• **ABOUT THIS EXERCISE**
Go through the data and copy every line in which "behaviour" appears.

• **EXERCISE MATERIALS**
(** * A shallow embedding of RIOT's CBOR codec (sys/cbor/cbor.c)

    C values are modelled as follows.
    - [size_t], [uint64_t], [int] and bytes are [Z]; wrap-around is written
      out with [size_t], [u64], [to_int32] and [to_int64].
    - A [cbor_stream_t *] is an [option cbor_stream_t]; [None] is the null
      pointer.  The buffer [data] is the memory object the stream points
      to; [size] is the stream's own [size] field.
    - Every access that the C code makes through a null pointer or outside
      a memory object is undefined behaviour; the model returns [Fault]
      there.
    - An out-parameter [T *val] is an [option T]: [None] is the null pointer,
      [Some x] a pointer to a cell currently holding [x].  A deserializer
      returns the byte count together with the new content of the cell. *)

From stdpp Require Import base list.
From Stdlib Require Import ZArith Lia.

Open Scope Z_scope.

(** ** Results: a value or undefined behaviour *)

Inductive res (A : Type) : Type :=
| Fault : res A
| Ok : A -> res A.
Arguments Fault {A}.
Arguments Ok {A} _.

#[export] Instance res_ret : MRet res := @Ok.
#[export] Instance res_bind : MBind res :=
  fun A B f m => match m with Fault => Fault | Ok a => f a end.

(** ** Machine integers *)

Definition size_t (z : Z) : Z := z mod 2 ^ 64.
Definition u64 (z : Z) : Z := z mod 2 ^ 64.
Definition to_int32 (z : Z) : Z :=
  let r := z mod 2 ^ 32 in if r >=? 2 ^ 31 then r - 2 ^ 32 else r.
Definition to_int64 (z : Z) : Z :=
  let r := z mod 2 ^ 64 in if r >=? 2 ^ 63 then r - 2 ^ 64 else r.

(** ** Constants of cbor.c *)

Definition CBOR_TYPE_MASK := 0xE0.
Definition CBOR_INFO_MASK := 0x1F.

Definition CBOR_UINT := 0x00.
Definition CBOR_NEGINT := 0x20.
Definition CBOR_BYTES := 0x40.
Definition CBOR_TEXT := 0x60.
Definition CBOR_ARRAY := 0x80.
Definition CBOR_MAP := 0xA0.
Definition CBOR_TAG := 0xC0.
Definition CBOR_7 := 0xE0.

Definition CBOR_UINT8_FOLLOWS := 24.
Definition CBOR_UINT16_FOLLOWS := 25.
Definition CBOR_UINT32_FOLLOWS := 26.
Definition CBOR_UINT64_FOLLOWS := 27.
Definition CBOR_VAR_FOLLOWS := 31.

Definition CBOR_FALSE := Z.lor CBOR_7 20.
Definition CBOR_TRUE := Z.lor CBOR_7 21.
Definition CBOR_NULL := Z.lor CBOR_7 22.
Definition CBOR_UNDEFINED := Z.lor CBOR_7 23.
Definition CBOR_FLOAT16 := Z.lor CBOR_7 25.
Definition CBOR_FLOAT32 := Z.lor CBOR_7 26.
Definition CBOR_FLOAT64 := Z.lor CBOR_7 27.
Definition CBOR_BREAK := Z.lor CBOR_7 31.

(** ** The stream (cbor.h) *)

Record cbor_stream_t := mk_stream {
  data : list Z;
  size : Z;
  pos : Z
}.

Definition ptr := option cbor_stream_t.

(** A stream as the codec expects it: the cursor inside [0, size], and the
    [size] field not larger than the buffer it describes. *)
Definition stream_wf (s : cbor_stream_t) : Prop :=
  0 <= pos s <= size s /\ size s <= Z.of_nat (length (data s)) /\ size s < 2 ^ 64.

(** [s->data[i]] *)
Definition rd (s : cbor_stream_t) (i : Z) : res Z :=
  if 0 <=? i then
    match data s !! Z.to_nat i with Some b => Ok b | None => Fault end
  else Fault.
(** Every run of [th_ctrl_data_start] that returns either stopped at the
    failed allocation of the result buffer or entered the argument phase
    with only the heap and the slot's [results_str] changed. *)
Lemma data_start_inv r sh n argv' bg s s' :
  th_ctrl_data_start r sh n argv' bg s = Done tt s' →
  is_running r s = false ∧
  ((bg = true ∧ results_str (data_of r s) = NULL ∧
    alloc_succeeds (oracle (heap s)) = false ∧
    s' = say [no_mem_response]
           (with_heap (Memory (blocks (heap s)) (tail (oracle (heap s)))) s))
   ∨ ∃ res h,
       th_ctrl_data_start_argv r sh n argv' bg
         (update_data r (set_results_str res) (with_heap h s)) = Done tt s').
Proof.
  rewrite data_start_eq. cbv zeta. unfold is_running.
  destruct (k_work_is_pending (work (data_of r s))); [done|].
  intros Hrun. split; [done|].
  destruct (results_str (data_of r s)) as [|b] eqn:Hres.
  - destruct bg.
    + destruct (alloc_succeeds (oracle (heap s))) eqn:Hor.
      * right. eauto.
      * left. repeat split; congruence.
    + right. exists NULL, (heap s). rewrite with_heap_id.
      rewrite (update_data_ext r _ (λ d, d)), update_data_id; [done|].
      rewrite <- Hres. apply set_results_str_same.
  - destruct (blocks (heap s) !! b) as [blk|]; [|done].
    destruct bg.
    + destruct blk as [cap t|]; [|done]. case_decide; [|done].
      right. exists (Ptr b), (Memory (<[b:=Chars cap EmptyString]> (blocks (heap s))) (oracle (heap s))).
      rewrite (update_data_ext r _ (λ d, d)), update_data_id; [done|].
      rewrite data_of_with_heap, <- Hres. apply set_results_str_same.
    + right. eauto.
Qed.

• **WORKED SOLUTION**
      a memory object is undefined behaviour; the model returns [Fault]
(** ** Results: a value or undefined behaviour *)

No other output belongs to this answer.